**WHAT YOU SHOULD DO**.
Go over the listing below line by line, and return each one holding the string "rstrip".

**RECORDS SUPPLIED**.
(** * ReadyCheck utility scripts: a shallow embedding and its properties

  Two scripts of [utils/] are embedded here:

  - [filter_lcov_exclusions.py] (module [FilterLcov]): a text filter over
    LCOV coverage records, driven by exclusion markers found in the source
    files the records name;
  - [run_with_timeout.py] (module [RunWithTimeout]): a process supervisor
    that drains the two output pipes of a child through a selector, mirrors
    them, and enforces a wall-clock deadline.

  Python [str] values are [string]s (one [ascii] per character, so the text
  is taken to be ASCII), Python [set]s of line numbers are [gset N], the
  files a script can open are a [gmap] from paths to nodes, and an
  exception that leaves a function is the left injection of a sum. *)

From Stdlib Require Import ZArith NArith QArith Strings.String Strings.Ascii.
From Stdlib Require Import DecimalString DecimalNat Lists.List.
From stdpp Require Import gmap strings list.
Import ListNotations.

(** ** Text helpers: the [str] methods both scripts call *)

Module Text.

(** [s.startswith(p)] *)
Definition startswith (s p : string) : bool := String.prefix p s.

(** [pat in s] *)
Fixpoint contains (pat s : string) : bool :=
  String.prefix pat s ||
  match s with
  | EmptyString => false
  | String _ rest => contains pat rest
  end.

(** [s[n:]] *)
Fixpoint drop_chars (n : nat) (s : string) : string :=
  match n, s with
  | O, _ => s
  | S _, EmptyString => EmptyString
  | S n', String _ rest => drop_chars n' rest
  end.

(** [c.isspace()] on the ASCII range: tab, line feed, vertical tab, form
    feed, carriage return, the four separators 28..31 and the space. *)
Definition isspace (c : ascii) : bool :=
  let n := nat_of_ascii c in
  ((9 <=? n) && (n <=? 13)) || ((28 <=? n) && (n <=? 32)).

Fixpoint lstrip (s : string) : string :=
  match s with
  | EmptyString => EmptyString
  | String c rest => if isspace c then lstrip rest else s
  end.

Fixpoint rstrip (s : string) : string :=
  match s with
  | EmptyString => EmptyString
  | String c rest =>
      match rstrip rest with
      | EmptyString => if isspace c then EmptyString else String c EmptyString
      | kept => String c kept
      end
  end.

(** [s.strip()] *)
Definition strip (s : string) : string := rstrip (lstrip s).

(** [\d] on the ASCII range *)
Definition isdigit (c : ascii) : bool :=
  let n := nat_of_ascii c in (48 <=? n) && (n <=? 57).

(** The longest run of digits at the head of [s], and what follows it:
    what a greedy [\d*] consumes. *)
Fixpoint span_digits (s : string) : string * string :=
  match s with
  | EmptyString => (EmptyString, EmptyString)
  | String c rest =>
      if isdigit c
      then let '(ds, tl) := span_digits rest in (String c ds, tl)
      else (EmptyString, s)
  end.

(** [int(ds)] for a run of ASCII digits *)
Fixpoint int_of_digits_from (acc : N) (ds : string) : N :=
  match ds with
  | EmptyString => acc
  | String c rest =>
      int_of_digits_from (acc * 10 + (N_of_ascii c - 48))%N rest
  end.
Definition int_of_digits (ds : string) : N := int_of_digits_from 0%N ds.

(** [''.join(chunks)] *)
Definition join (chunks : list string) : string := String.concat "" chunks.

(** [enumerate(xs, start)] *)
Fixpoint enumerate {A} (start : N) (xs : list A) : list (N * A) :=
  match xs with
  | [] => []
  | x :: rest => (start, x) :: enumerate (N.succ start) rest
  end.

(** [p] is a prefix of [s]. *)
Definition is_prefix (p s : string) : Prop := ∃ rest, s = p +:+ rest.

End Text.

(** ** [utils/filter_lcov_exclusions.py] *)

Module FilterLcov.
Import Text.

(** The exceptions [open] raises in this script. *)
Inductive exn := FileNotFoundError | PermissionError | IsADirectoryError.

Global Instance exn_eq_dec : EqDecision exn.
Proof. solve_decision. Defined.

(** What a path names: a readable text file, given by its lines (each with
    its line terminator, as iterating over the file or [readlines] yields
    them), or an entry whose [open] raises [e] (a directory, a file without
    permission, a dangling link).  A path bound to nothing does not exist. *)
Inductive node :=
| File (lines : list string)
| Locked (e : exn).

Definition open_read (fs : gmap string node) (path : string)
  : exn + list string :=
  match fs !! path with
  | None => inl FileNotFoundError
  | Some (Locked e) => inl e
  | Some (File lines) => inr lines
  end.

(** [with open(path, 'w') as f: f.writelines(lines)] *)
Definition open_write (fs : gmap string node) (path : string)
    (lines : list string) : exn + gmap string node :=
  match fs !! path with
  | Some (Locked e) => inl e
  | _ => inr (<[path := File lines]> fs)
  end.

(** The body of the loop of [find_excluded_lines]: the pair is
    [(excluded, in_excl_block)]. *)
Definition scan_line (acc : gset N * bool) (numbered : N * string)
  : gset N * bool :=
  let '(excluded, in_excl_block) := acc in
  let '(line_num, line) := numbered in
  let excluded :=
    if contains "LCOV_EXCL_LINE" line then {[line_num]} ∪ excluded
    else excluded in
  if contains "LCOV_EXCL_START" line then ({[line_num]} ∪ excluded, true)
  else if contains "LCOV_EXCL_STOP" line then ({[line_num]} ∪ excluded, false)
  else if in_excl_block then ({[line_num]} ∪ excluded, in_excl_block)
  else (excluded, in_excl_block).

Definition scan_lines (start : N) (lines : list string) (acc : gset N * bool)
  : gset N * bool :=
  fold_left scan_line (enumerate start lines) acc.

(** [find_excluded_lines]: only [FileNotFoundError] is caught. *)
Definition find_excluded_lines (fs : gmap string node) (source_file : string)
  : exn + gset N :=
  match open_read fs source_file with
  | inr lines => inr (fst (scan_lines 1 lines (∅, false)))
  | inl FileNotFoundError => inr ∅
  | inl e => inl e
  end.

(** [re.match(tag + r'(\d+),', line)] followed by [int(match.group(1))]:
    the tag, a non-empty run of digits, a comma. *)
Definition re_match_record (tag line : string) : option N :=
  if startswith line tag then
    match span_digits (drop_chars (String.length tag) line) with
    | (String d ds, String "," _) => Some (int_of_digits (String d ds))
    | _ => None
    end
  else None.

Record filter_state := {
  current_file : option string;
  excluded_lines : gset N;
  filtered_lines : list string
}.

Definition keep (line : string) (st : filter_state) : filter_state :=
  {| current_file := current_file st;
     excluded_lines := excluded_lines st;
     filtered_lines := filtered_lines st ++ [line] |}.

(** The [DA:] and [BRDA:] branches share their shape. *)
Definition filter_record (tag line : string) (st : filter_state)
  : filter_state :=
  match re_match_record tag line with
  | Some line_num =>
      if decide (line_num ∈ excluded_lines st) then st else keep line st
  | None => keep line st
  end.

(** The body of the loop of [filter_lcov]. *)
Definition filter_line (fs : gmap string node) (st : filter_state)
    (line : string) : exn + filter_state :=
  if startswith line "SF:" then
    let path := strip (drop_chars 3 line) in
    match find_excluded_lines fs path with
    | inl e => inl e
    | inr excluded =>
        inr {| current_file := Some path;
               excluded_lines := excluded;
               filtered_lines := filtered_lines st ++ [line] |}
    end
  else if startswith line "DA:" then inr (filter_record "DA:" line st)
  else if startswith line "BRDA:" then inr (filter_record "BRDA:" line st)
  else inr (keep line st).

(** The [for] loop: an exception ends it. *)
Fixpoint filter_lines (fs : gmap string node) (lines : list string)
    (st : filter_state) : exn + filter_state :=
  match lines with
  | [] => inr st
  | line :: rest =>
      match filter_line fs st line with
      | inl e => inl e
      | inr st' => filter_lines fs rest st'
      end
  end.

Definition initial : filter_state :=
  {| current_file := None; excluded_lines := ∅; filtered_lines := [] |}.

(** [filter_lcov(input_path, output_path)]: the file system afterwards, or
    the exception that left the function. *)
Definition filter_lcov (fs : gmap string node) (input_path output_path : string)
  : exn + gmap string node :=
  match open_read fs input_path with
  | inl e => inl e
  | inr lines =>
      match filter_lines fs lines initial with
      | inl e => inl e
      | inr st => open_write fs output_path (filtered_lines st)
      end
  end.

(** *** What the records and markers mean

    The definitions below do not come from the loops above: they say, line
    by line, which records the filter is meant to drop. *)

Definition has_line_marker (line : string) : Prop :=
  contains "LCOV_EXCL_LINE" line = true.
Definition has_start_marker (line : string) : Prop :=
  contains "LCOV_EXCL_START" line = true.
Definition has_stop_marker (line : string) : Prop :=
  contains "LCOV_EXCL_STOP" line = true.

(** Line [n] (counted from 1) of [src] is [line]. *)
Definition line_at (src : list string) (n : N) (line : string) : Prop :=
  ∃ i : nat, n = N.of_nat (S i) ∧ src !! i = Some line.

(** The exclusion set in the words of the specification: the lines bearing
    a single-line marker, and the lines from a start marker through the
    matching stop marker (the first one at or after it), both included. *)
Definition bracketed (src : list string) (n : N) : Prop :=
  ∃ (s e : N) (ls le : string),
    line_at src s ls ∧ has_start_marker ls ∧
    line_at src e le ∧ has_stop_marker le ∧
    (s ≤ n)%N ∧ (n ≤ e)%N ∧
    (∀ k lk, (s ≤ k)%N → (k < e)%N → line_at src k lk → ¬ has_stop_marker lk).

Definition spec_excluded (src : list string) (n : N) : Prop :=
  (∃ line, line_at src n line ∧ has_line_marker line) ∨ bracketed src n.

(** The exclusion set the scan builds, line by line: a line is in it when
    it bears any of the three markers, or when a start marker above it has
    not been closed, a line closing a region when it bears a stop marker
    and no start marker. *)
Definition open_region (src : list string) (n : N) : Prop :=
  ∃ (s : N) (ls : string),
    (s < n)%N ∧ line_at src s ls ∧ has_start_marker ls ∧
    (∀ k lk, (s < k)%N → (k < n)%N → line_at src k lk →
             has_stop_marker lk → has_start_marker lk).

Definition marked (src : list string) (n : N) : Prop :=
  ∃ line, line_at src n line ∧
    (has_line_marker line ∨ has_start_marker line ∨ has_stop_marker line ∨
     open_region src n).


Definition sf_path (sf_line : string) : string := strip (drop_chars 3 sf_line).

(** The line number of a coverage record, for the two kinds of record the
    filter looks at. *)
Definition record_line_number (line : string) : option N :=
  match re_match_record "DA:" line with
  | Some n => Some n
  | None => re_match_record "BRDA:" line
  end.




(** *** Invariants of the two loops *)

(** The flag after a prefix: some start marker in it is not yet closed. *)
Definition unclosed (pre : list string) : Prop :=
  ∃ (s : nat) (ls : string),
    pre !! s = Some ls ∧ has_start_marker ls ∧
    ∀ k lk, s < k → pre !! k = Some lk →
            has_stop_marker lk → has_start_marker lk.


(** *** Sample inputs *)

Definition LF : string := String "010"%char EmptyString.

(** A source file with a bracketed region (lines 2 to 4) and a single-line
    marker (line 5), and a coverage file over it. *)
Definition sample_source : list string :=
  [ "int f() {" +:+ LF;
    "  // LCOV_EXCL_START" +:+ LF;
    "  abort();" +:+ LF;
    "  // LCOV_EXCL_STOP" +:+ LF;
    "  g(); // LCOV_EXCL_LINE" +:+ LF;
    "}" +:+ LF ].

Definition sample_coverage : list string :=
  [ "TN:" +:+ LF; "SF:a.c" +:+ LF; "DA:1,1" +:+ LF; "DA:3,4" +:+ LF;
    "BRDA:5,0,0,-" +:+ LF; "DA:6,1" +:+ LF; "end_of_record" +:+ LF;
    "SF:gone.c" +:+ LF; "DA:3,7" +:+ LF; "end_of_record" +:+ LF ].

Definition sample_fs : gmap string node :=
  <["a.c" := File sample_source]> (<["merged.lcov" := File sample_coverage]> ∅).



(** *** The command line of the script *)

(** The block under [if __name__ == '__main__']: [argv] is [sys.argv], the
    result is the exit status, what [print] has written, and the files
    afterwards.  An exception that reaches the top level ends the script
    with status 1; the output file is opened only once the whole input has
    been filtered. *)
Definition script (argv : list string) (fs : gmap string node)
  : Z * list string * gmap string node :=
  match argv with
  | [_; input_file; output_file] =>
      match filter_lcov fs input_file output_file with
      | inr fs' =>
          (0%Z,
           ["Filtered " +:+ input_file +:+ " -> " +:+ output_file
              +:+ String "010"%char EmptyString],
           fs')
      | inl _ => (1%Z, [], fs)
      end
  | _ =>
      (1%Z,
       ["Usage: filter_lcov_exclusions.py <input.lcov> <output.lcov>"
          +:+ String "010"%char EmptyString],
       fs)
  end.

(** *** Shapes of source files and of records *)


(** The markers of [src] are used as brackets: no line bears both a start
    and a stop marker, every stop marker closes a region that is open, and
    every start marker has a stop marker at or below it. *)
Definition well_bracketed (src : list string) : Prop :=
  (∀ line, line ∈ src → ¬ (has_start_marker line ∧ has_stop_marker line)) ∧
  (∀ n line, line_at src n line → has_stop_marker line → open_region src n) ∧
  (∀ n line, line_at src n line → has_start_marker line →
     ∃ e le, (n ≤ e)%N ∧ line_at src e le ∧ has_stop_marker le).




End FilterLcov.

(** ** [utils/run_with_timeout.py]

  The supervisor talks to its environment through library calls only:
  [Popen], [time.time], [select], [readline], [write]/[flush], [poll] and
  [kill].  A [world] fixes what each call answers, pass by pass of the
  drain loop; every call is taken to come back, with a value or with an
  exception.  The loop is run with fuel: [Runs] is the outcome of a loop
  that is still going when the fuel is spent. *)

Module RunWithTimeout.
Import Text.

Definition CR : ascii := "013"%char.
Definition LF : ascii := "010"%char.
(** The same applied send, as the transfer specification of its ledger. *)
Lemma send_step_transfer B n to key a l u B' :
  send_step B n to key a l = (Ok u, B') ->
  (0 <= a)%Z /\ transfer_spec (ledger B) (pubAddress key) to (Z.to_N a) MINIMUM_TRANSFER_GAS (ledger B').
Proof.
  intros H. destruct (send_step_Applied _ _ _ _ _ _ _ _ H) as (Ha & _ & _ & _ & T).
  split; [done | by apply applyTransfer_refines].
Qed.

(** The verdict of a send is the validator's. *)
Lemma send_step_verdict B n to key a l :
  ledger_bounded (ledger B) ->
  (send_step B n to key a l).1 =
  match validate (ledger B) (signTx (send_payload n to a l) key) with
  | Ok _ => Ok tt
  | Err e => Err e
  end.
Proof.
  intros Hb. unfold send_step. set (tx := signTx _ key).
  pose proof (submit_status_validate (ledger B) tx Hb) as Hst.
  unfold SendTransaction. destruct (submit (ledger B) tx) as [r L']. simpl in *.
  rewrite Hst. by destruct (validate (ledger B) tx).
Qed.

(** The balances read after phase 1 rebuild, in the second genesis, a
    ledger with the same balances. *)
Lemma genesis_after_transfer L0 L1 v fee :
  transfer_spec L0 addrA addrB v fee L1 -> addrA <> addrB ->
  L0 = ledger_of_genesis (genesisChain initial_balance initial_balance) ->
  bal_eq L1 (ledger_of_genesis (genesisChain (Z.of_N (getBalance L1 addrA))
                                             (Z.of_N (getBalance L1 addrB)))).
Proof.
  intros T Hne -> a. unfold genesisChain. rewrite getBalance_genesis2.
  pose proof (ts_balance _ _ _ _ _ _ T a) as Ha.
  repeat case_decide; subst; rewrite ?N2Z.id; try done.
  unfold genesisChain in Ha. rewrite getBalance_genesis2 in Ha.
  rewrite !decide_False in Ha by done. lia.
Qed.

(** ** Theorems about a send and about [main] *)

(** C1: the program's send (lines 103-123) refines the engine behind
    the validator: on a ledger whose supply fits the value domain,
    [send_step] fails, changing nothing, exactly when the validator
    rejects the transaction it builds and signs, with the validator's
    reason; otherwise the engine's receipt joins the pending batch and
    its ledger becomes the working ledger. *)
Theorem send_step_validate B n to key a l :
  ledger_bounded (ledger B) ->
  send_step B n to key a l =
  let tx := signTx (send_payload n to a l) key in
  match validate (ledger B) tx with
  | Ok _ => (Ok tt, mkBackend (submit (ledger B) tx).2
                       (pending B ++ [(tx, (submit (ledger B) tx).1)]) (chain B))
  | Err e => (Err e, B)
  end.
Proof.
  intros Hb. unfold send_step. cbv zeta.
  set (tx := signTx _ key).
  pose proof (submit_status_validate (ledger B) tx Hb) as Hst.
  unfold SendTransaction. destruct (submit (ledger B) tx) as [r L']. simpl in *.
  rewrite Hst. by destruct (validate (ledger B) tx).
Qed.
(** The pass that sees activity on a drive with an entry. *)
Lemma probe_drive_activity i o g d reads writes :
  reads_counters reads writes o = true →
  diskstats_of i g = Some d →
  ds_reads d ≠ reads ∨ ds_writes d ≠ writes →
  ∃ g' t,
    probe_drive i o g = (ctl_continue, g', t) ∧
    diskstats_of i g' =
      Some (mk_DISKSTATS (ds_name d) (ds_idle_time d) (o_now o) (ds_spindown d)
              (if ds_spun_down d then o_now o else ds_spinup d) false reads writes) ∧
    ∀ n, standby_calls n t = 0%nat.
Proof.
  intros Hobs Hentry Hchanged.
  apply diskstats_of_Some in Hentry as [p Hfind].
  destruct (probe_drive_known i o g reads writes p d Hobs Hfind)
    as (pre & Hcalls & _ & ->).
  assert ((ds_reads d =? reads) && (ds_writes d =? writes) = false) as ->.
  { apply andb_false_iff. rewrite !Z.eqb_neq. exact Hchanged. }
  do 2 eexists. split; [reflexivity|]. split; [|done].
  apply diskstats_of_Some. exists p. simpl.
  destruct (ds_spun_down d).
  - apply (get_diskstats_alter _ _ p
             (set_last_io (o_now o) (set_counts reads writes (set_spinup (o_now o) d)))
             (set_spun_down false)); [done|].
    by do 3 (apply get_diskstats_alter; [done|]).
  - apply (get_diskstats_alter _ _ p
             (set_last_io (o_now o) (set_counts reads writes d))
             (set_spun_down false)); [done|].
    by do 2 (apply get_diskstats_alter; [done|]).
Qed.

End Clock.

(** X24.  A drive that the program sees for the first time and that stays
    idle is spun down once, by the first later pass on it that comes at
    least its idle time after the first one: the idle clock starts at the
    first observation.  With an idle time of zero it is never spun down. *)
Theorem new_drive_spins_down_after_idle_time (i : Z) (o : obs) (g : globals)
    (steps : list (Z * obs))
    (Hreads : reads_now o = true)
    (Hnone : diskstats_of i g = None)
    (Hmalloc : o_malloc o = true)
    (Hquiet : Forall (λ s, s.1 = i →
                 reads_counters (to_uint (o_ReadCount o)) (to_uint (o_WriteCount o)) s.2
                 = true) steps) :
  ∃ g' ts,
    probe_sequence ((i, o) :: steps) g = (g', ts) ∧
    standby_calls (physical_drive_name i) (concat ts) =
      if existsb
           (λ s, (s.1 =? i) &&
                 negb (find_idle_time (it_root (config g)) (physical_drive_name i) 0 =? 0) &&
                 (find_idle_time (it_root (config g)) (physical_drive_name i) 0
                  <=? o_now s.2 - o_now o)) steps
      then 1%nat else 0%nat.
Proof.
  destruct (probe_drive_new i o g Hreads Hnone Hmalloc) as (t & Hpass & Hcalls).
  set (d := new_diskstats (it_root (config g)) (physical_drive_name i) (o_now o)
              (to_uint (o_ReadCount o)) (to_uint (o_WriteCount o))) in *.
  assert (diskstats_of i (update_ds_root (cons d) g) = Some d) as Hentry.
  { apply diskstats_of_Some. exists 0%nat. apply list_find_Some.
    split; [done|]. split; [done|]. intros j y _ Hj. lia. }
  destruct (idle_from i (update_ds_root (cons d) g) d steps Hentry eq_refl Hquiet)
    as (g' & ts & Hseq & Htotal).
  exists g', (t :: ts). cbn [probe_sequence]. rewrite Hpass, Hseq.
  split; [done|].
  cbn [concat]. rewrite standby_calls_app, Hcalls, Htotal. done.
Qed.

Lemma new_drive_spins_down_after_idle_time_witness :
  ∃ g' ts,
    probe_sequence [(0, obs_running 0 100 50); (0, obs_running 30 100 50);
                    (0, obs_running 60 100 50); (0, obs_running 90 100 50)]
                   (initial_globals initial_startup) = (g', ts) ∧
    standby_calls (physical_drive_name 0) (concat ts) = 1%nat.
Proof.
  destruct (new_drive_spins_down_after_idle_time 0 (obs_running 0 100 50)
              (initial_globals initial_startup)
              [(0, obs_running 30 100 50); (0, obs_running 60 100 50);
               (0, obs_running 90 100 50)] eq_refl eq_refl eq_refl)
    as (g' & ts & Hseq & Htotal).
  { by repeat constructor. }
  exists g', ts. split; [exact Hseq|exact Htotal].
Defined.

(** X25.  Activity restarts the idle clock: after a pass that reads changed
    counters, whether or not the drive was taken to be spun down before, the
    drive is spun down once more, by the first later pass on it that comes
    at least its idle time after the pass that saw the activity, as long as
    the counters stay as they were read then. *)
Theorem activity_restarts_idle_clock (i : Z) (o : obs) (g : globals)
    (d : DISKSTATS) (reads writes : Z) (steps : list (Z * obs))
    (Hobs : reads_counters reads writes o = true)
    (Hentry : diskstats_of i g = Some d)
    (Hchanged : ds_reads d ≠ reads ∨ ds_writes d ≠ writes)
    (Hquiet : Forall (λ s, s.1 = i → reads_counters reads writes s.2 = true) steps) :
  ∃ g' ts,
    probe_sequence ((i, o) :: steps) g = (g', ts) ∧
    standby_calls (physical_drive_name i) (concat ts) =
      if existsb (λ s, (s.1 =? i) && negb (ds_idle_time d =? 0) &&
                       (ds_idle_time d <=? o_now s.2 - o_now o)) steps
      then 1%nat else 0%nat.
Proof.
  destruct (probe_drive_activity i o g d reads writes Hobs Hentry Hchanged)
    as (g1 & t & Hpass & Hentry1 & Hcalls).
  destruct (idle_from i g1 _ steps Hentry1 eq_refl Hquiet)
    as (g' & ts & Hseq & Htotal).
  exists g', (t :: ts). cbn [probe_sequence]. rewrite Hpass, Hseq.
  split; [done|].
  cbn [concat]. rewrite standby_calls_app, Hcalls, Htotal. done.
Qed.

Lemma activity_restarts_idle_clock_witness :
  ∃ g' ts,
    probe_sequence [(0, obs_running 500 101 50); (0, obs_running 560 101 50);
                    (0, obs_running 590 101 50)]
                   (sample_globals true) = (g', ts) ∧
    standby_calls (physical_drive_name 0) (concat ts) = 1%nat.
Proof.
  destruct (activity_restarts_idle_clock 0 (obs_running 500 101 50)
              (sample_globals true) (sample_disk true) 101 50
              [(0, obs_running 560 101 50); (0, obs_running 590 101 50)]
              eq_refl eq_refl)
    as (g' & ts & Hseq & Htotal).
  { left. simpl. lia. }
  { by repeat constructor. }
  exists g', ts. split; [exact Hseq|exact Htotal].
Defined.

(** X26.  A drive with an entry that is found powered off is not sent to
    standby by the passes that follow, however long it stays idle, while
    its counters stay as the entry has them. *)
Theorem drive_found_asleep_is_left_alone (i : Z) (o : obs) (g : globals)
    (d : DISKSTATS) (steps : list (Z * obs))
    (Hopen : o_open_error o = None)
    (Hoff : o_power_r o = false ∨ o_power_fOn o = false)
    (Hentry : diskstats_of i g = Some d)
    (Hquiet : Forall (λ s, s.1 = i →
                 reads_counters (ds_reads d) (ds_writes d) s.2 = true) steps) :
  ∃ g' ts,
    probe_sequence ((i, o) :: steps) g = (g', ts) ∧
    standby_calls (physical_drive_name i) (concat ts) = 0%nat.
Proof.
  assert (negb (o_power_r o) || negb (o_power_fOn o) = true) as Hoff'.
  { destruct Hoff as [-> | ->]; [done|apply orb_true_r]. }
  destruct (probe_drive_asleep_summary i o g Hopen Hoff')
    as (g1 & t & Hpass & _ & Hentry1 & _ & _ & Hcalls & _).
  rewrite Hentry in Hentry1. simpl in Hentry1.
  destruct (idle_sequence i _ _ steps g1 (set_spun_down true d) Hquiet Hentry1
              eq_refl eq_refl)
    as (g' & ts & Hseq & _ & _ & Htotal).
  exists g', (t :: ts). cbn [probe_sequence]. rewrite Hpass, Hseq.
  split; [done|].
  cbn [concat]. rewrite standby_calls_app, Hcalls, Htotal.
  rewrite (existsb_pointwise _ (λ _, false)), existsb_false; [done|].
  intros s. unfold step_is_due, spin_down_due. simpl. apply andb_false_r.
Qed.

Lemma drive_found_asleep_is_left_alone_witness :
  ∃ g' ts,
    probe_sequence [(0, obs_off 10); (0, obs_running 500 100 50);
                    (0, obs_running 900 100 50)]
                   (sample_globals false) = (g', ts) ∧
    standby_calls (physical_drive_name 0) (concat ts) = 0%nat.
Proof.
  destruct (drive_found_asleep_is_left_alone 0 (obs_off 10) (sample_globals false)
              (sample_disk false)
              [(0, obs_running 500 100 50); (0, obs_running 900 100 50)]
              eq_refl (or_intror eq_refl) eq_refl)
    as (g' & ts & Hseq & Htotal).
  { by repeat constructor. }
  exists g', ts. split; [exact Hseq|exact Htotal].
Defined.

**EXERCISE ANSWER**.
Fixpoint rstrip (s : string) : string :=
      match rstrip rest with
Definition strip (s : string) : string := rstrip (lstrip s).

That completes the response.